L’utilité m’en a paru si frappante que je l’ai approfondie. Que l’on voit bien là toute la prévoyance de la nature dans tout ce qu’elle a fait ! si nous jetons les yeux sur l’homme, sur les animaux, sur les oiseaux, sur les insectes, nous trouvons en chaque classe une uniformité parfaite dans les agens qu’elle leur a donnés pour marcher. Ils ont plus de pieds les uns que les autres : mais si l’homme n’en a pas plus que les dindons, on n’en voit pas moins dans ce petit nombre, quel a été le dessein de la nature. — Elle leur en a donné à chacun une paire. C’est par paire aussi qu’elle les a distribués à tous les autres animaux. — Le plus ou le moins n’y fait rien.

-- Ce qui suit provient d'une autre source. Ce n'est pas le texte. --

(** X22: the empty key is transparent.  A mapping under the key [""] at the
    top of a document is flattened as though its entries stood in its
    place: [flatten] gives every key the same value on both, so an entry of
    that mapping can replace a top-level entry of the same name. *)
Theorem flatten_empty_key_is_transparent
  (d1 sub d2 : dict) (k : string) :
  get (flatten (d1 ++ ("", VDict sub) :: d2) "") k
  = get (flatten (d1 ++ sub ++ d2) "") k.
Proof.
  rewrite !flatten_eq, !get_dict_of_items.
  rewrite !flatten_items_app, flatten_items_dict, new_key_of_empty.
  rewrite !rev_app_distr, !get_app.
  rewrite flatten_eq.
  rewrite (get_rev_nodup (dict_of_items (flatten_items sub "")))
    by apply dict_of_items_keys_nodup.
  rewrite get_dict_of_items. reflexivity.
Qed.

Lemma page_always_below_ceiling_witness :
  exists st,
    snd (getDataBatch 10 (repeat (Reply "OK" 5000 [doc_a; doc_b]) 250))
    = Running st /\
    0 <= page_num st <= 99.
Proof.
  eexists. split; [vm_compute; reflexivity|].
  apply (page_always_below_ceiling 10
           (repeat (Reply "OK" 5000 [doc_a; doc_b]) 250)).
  vm_compute. reflexivity.
Defined.

(** ** Faults before a page of documents *)

Lemma fresh_ids_spec (docs : list dict) :
  forall seen,
    fresh_ids seen docs = true ->
    forallb has_id docs = true /\ new_docs seen docs = docs.
Proof.
  induction docs as [|doc docs IH]; intros seen; simpl.
  - intros _. split; reflexivity.
  - unfold has_id. destruct (doc_id doc) as [i|e]; [|discriminate].
    intros H. apply andb_prop in H. destruct H as [Hi Hrest].
    apply negb_true_iff in Hi. rewrite Hi.
    destruct (IH _ Hrest) as [Hids Hnew]. rewrite Hnew. simpl.
    split; [exact Hids | reflexivity].
Qed.

(** The loop over documents that are all new puts the record of each on the
    queue. *)
Lemma add_docs_fresh (docs : list dict) (ids : list scalar) (q0 : deque) :
  fresh_ids ids docs = true ->
  exists ids1,
    add_docs docs ids q0
    = Ok (ids1, rev (map (fun d => flatten d "") docs) ++ q0).
Proof.
  intros H. destruct (fresh_ids_spec docs ids H) as [Hids Hnew].
  destruct (add_docs_ok docs Hids ids q0) as (ids1 & q1 & Hadd).
  destruct (add_docs_exact _ _ _ _ _ Hadd) as (Hq & _ & _).
  rewrite Hnew in Hq. exists ids1. rewrite Hadd, Hq. reflexivity.
Qed.

(** The first iteration of the generator on a page of new documents. *)
Lemma iteration_first_page
  (bs : Z) (status : string) (hits : Z) (docs : list dict) :
  status <> "ERROR" -> hits <> 0 -> fresh_ids [] docs = true ->
  exists ids,
    (1 <= bs <= Z.of_nat (List.length docs) ->
     iteration bs initial_state (Reply status hits docs) =
     ([EGet (VScalar (SStr "0000-01-01")) 0;
       EYield (firstn (taken bs) (rev (map (fun d => flatten d "") docs)));
       ESleep cooldown],
      Continue
        (mkState (VScalar (SStr "0000-01-01")) 1 ids
           (skipn (taken bs) (rev (map (fun d => flatten d "") docs))))))
    /\
    (Z.of_nat (List.length docs) < bs ->
     iteration bs initial_state (Reply status hits docs) =
     ([EGet (VScalar (SStr "0000-01-01")) 0; ESleep cooldown],
      Continue
        (mkState (VScalar (SStr "0000-01-01")) 1 ids
           (rev (map (fun d => flatten d "") docs))))).
Proof.
  intros Hs Hh Hfresh.
  destruct (add_docs_fresh docs [] [] Hfresh) as [ids Hadd].
  rewrite app_nil_r in Hadd. exists ids.
  assert (Hlen : List.length (rev (map (fun d => flatten d "") docs))
                 = List.length docs).
  { rewrite length_rev, length_map. reflexivity. }
  split; intros Hbs; unfold iteration;
    destruct (String.eqb_spec status "ERROR"); try contradiction;
    destruct (Z.eqb_spec hits 0); try contradiction;
    simpl article_id_set; simpl q; rewrite Hadd; simpl; rewrite Hlen.
  - destruct (Z.geb_spec (Z.of_nat (List.length docs)) bs); [|lia].
    rewrite getn_ok; [reflexivity | | rewrite Hlen; lia].
    intros Hnil. rewrite Hnil in Hlen. simpl in Hlen. lia.
  - destruct (Z.geb_spec (Z.of_nat (List.length docs)) bs); [lia|].
    reflexivity.
Qed.

(** C6, as the code has it: a fault response costs one request and one
    sleep of 12 and leaves the date bound, the page cursor, the seen set and
    the buffer as they were, so the next request is the same one; no other
    sleep follows in that iteration.  A run that meets faults before the
    responses [rest] does what the run on [rest] does, after one such
    request and sleep per fault: same batches, same end.  After the faults,
    a reply of new documents is buffered whole: when it brings at least
    [batch_size] documents, one batch of [batch_size] of them is yielded and
    the others wait in the buffer, none lost and none twice, and all of them
    are yielded when it brings exactly [batch_size]; when it brings fewer,
    nothing is yielded and they all wait in the buffer. *)
Theorem fault_is_retried
  (batch_size : Z) (st : state) (fs : list value) (rest : list response) :
  (forall f,
      iteration batch_size st (Fault f) =
      ([EGet (current_date_lower_bound st) (page_num st);
        EPrint (MsgFault f); ESleep 12], Continue st)) /\
  run batch_size (map Fault fs ++ rest) st =
  (fault_events st fs ++ fst (run batch_size rest st),
   snd (run batch_size rest st)) /\
  sleeps (fault_events st fs) = repeat 12 (List.length fs) /\
  requests (fault_events st fs) =
  repeat (current_date_lower_bound st, page_num st) (List.length fs) /\
  batches (fst (run batch_size (map Fault fs ++ rest) st)) =
  batches (fst (run batch_size rest st)) /\
  (run batch_size (map Fault fs) st = (fault_events st fs, Running st) /\
   sleeps (fst (run batch_size (map Fault fs) st))
   = repeat 12 (List.length fs) /\
   requests (fst (run batch_size (map Fault fs) st))
   = repeat (current_date_lower_bound st, page_num st) (List.length fs)) /\
  (forall status hits docs,
      status <> "ERROR" -> hits <> 0 -> fresh_ids [] docs = true ->
      1 <= batch_size <= Z.of_nat (List.length docs) ->
      exists batch st',
        getDataBatch batch_size (map Fault fs ++ [Reply status hits docs])
        = (fault_events initial_state fs ++
           [EGet (VScalar (SStr "0000-01-01")) 0; EYield batch; ESleep 12],
           Running st') /\
        Z.of_nat (List.length batch) = batch_size /\
        Permutation (batch ++ q st') (map (fun d => flatten d "") docs) /\
        (batch_size = Z.of_nat (List.length docs) ->
         q st' = [] /\
         Permutation batch (map (fun d => flatten d "") docs))) /\
  (forall status hits docs,
      status <> "ERROR" -> hits <> 0 -> fresh_ids [] docs = true ->
      Z.of_nat (List.length docs) < batch_size ->
      exists st',
        getDataBatch batch_size (map Fault fs ++ [Reply status hits docs])
        = (fault_events initial_state fs ++
           [EGet (VScalar (SStr "0000-01-01")) 0; ESleep 12],
           Running st') /\
        Permutation (q st') (map (fun d => flatten d "") docs)).
Proof.
  assert (Hrun : run batch_size (map Fault fs) st
                 = (fault_events st fs, Running st)).
  { pose proof (run_faults batch_size fs [] st) as H.
    rewrite !app_nil_r in H. exact H. }
  split; [intros f; apply iteration_fault|].
  split; [apply run_faults|].
  split; [apply fault_events_sleeps|].
  split; [apply fault_events_requests|].
  split; [rewrite run_faults; simpl;
          rewrite batches_app, fault_events_batches; reflexivity|].
  split; [rewrite Hrun; simpl; split; [reflexivity|];
          split; [apply fault_events_sleeps | apply fault_events_requests]|].
  split.
  - intros status hits docs Hs Hh Hfresh Hbs.
    destruct (iteration_first_page batch_size status hits docs Hs Hh Hfresh)
      as (ids & Hyield & _).
    specialize (Hyield Hbs).
    unfold getDataBatch. rewrite run_faults. cbn [run]. rewrite Hyield.
    simpl fst. simpl snd.
    assert (Hlen : List.length (rev (map (fun d => flatten d "") docs))
                   = List.length docs).
    { rewrite length_rev, length_map. reflexivity. }
    assert (Htaken : taken batch_size = Z.to_nat batch_size)
      by (unfold taken; lia).
    eexists. eexists. split; [reflexivity|]. simpl q.
    split; [|split].
    + rewrite firstn_length_le by (rewrite Hlen, Htaken; lia).
      rewrite Htaken. lia.
    + rewrite firstn_skipn. symmetry. apply Permutation_rev.
    + intros Heq.
      assert (Hall : taken batch_size
                     = List.length (rev (map (fun d => flatten d "") docs)))
        by (rewrite Hlen, Htaken; lia).
      rewrite Hall, skipn_all, firstn_all.
      split; [reflexivity|]. symmetry. apply Permutation_rev.
  - intros status hits docs Hs Hh Hfresh Hbs.
    destruct (iteration_first_page batch_size status hits docs Hs Hh Hfresh)
      as (ids & _ & Hnone).
    specialize (Hnone Hbs).
    unfold getDataBatch. rewrite run_faults. cbn [run]. rewrite Hnone.
    simpl fst. simpl snd.
    eexists. split; [reflexivity|]. simpl q.
    symmetry. apply Permutation_rev.
Qed.

Lemma fault_is_retried_witness :
  "OK" <> "ERROR" /\ 10 <> 0 /\ fresh_ids [] ten_docs = true /\
  1 <= 10 <= Z.of_nat (List.length ten_docs) /\
  exists batch st',
    getDataBatch 10 (map Fault [sample_fault; sample_fault]
                     ++ [Reply "OK" 10 ten_docs])
    = (fault_events initial_state [sample_fault; sample_fault] ++
       [EGet (VScalar (SStr "0000-01-01")) 0; EYield batch; ESleep 12],
       Running st') /\
    Z.of_nat (List.length batch) = 10 /\
    q st' = [] /\
    Permutation batch (map (fun d => flatten d "") ten_docs).
Proof.
  assert (Hs : "OK" <> "ERROR") by discriminate.
  assert (Hh : 10 <> 0) by lia.
  assert (Hf : fresh_ids [] ten_docs = true) by reflexivity.
  assert (Hb : 1 <= 10 <= Z.of_nat (List.length ten_docs)) by (simpl; lia).
  split; [exact Hs|]. split; [exact Hh|]. split; [exact Hf|].
  split; [exact Hb|].
  destruct (fault_is_retried 10 initial_state [sample_fault; sample_fault] [])
    as (_ & _ & _ & _ & _ & _ & Hyield & _).
  destruct (Hyield "OK" 10 ten_docs Hs Hh Hf Hb)
    as (batch & st' & Hrun & Hlen & _ & Hall).
  destruct (Hall eq_refl) as [Hq Hperm].
  exists batch, st'. repeat split; assumption.
Defined.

Le mille pattes, avec la multitude qu’il en a, ne les a pas autrement que par paires. Il en est ainsi des êtres microscopiques.

La nature est invariable sur ce point. Si l’on considère en même-temps qu’elle n’a opéré de cette manière, qu’en mettant tout autant de pieds ou de pattes d’un côté que de l’autre, et que le pied ou la patte qui est de ce côté-ci, correspond exactement à la patte ou pied qui est de ce côté-là, on conçoit tout d’un coup l’objet qu’elle a eu. — Qu’est-ce que le mouvement de l’homme et des animaux ? un bon physicien devroit être là tout prêt à me répondre ; mais j’attendrois peut-être long-temps une sottise. Le mouvement n’est autre qu’un composé de travail et de repos. — La nature l’ayant imprimé aux hommes, aux animaux et aux insectes, elle leur donna sur-le-champ ce qui pouvoit le plus commodément et le plus sûrement leur faire mettre à profit cet avantage. C’est pour cela qu’elle les gratifia tout aussitôt des pieds et des pattes qu’on leur voit, et que pour en faire mouvoir une partie, elle régla qu’ils laisseroient l’autre en repos. — Cette règle est universelle. Je n’y connois qu’une exception, c’est quand je saute, ce qui m’arrive rarement….

Et ce qui auroit pourtant pu vous arriver tout-à-l’heure, dit mon oncle Tobie…

Je l’avoue, répliqua mon père. Il y a cependant encore, continua-t-il, une exception, c’est lorsque je vais à cloche-pied. Mais cette manière d’aller et l’action de sauter, sont des mouvemens convulsifs dont on ne peut conclure autre chose, sinon que l’homme, dans son libre arbitre, fait souvent des écarts qui ne sont pas sans danger… La machine humaine est quelquefois toute détraquée par un saut imprudent : on se fatigue jusqu’à l’excès, en ne faisant qu’une très-petite course à cloche-pied. — Aussi est-ce de là que j’ai principalement appris que nous ne marchions bien, que par le mouvement et le repos alternatif de nos jambes et de nos pieds. Apparemment que celui qui a fléchi sous moi, n’étoit pas celui qui devoit agir….

Sûrement ! dit mon oncle Tobie. Une fois que l’on connoît le principe des choses, reprit mon père, on rend aisément raison de tout ce qui peut y être relatif. Mais Aristote qui ne l’a point connu, parce qu’il n’a fait que des spéculations sans consulter l’expérience, demande pourquoi nous n’avons pas aussi bien trois pieds que nous en avons deux. —

Aristote est un sot, dit mon oncle Tobie.

Je n’aurois osé le dire, répliqua mon père.

Eh bien ! je le dis, moi, reprit mon oncle Tobie.